Thereafter, each sequence of 2 to 4 episodes will feature him trying a different tactic. Lots of montages and fantasy scenes. Season 1 ends with him getting a repossession notice.
Season 2 will be about his fight to keep out the bailiffs and his growing status in the fmotl community. Lots of fantasy scenes that duplicate real scenes but in which he wins in court, forces judges to bow and flee, shames officials into silence by reciting maxims at them. At some point he loses his job. The season ends with him being physically dragged out of the house by cops.
Season 3 begins with him in a beat up old van parked behind a pub, making a video about how you too can beat the fictional debts that the fascists try to foist on you. Then he uploads the video, via the pub's wifi. Then he goes into the pub and uses the restroom while the bartender isn't looking since it's for customers only. During this season he gradually becomes a guru and by the end he is getting a tiny but steady stream of contributions so he can now afford a beer and a sandwich at the pub.
Season 4 will be mostly devoted to his involvement in a great public event called the Commonwealth Dedication, in which the participants will follow the example of Oliver Cromwell and declare Parliament dissolved for corruption. Then they will set up a new Commonwealth, secure everyone's liberties, cancel unlawful debts, and arrest the banksters. Each episode will start with a grand pronouncement of who will be speaking and how many thousands of attendees, not to mention how the whole masonic-criminal enterprise is trembling with fear of the People's Retribution. And of course, there will be lots of blaring ads for people to act now before all the tickets are sold out. The season ender will be the event itself, which will turn out to be about 25 people on rickety lawn chairs watching someone standing on a truck tailgate explaining how a gold fringe on a union jack gives the reptiles jurisdiction.

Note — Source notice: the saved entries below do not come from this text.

(** * setsight: the lead-sheet parser of [src/parse.py]

    A shallow embedding of the heuristic parser that turns the text dump of a
    lead sheet into ChordPro, and the properties of it that the specification
    states.

    Python strings are sequences of Unicode code points, and the source relies
    on that (the chord grammar names the code points of the sharp and flat
    signs, columns are counted in code points), so a string is a list of code
    points here.  Exceptions are values of an error monad. *)

From Stdlib Require Import String Ascii.
From Stdlib Require Import List NArith ZArith Bool Lia.
Import ListNotations.

Set Implicit Arguments.

(** ** The Python runtime the parser uses *)

Module Py.

Definition char := N.
Definition str := list char.

(** An ASCII character and an ASCII literal as code points. *)
Definition ch (a : ascii) : char := N_of_ascii a.

Fixpoint txt (s : string) : str :=
  match s with
  | EmptyString => []
  | String a r => ch a :: txt r
  end.

Definition SPACE : char := 32%N.
Definition TAB : char := 9%N.
Definition LF : char := 10%N.
Definition CR : char := 13%N.

Fixpoint str_eqb (a b : str) : bool :=
  match a, b with
  | [], [] => true
  | x :: a', y :: b' => N.eqb x y && str_eqb a' b'
  | _, _ => false
  end.

(** Exceptions and results. *)
Inductive exn : Type :=
| Exception (msg : str)
| IndexError
| TypeError
| AttributeError.

Inductive result (A : Type) : Type :=
| Ok (a : A)
| Raise (e : exn).
Arguments Ok {A} a.
Arguments Raise {A} e.

Definition bind {A B} (m : result A) (f : A -> result B) : result B :=
  match m with
  | Ok a => f a
  | Raise e => Raise e
  end.

Notation "x <- m ;; k" := (bind m (fun x => k))
  (at level 61, m at next level, right associativity).

(** Truthiness of a string and of a string-or-None. *)
Definition nonempty (s : str) : bool :=
  match s with [] => false | _ :: _ => true end.

Definition truthy (o : option str) : bool :=
  match o with Some s => nonempty s | None => false end.

(** Membership of a code point in a table of inclusive ranges. *)
Definition in_ranges (tbl : list (N * N)) (c : char) : bool :=
  existsb (fun r => N.leb (fst r) c && N.leb c (snd r)) tbl.

(** [str.isspace] of one character; the same set is [\s] of [re] and what
    [str.strip] removes. *)
Definition isspace (c : char) : bool :=
  in_ranges [(9, 13); (28, 32); (133, 133); (160, 160); (5760, 5760);
             (8192, 8202); (8232, 8233); (8239, 8239); (8287, 8287);
             (12288, 12288)]%N c.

I can believe this. When Hollywood made the movie Charlie Wilson's War, they actually had to tone down the historical accuracy, because the real-life Charlie Wilson's actions were so outrageous they thought audiences wouldn't believe them. Audie Murphy's biography too, I think.noblepa wrote:Its too absurd. No one would ever believe that something like this could really happen. Its too ridiculous, even for British TV, which brought us such wonderfully insane shows as Monty Python, Benny Hill and Red Dwarf.
Ideal venue here, although it looks like it's coming on to rain ...Pottapaug1938 wrote:In the UK, the (ahem) "courts" are probably in the back room of the local pub, or perhaps in some otherwise long-vacant property. Maybe they "hold court" in some ruined castle, because someone found a decree by Edward III that "Our courts shall be held in Our castle at Meet-under-Dunne", or something like that, and decides that, since Her Majesty is Not Complying With The Law by holding court there, they themselves will do so.
it would be over in 15 minutes. They're too lazy to stand.Pottapaug1938 wrote:How about a reality show -- "Last Sovereign Standing"?
Okay, then. "Last Freeman On The Land".Chaos wrote:it would be over in 15 minutes. They're too lazy to stand.Pottapaug1938 wrote:How about a reality show -- "Last Sovereign Standing"?
Or too pissed to stand? ( in Mr Taylor's case?)Chaos wrote:it would be over in 15 minutes. They're too lazy to stand.Pottapaug1938 wrote:How about a reality show -- "Last Sovereign Standing"?